(* ===== verification/LintGo.v ===== *)
(** The rules over parsed Go: [src/scripts/dupstrings/main.go] (repeated literals),
    [ifdecl.go] (a binding an [if] does not need) and [cognitive.go] (how hard a function is
    to hold in the head).

    The parser is an argument. A node has the fields the rules read; [visit] is the order in
    which [ast.Walk] goes over them. *)
From S2P Require Import Prelude Manifest Lint LintText.

(** ** [go/ast] *)

Inductive token := STRING | LAND | LOR | DEFINE | token_other (text : string).
#[export] Instance token_eq_dec : EqDecision token.
Proof. solve_decision. Defined.

(** The nodes the rules tell apart; [Other] is any other node with its children. Lines are kept
    where a report prints them. *)
Inductive node :=
  | Ident (Name : string)
  | BasicLit (line : nat) (Kind : token) (Value : string)
  | BinaryExpr (X : node) (Op : token) (Y : node)
  | FuncLit (Type_ Body : node)
  | AssignStmt (Lhs : list node) (Tok : token) (Rhs : list node)
  | IfStmt (line : nat) (Init : option node) (Cond Body : node) (Else : option node)
  | ForStmt (Init Cond Post : option node) (Body : node)
  | RangeStmt (Key Value : option node) (X Body : node)
  | SwitchStmt (Init Tag : option node) (Body : node)
  | TypeSwitchStmt (Init : option node) (Assign Body : node)
  | SelectStmt (Body : node)
  | CaseClause (List_ Body : list node)
  | CommClause (Comm : option node) (Body : list node)
  | FuncDecl (line : nat) (Recv : option node) (Name Type_ : node) (Body : option node)
  | Other (children : list node).

Definition visit_opt {A} (f : node → list A) (o : option node) : list A :=
  match o with Some n => f n | None => [] end.
Definition visit_list {A} (f : node → list A) (l : list node) : list A := concat (map f l).
Definition visit {A} (f : node → list A) (n : node) : list A :=
  match n with
  | Ident _ | BasicLit _ _ _ => []
  | BinaryExpr x _ y => f x ++ f y
  | FuncLit ty body => f ty ++ f body
  | AssignStmt lhs _ rhs => visit_list f lhs ++ visit_list f rhs
  | IfStmt _ init cond body els => visit_opt f init ++ f cond ++ f body ++ visit_opt f els
  | ForStmt init cond post body => visit_opt f init ++ visit_opt f cond ++ visit_opt f post ++ f body
  | RangeStmt key value x body => visit_opt f key ++ visit_opt f value ++ f x ++ f body
  | SwitchStmt init tag body => visit_opt f init ++ visit_opt f tag ++ f body
  | TypeSwitchStmt init assign body => visit_opt f init ++ f assign ++ f body
  | SelectStmt body => f body
  | CaseClause l body => visit_list f l ++ visit_list f body
  | CommClause comm body => visit_opt f comm ++ visit_list f body
  | FuncDecl _ recv name ty body => visit_opt f recv ++ f name ++ f ty ++ visit_opt f body
  | Other l => visit_list f l
  end.

(** What [ast.Inspect] shows a function that returns true always. *)
Fixpoint preorder (n : node) : list node := n :: visit preorder n.

(** [ast.File]: the name of the package, and the declarations. *)
Record File := mkFile {
  fi_Name : node;
  Decls : list node;
}.
Definition file_node (f : File) : node := Other (fi_Name f :: Decls f).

== == ==

§ **What is expected**:
Up to and including the line with "to hold in the head).", output each line of the entries above exactly, starting from the first.

§ **The completed task**:
(* ===== verification/LintGo.v ===== *)
(** The rules over parsed Go: [src/scripts/dupstrings/main.go] (repeated literals),
    [ifdecl.go] (a binding an [if] does not need) and [cognitive.go] (how hard a function is
    to hold in the head).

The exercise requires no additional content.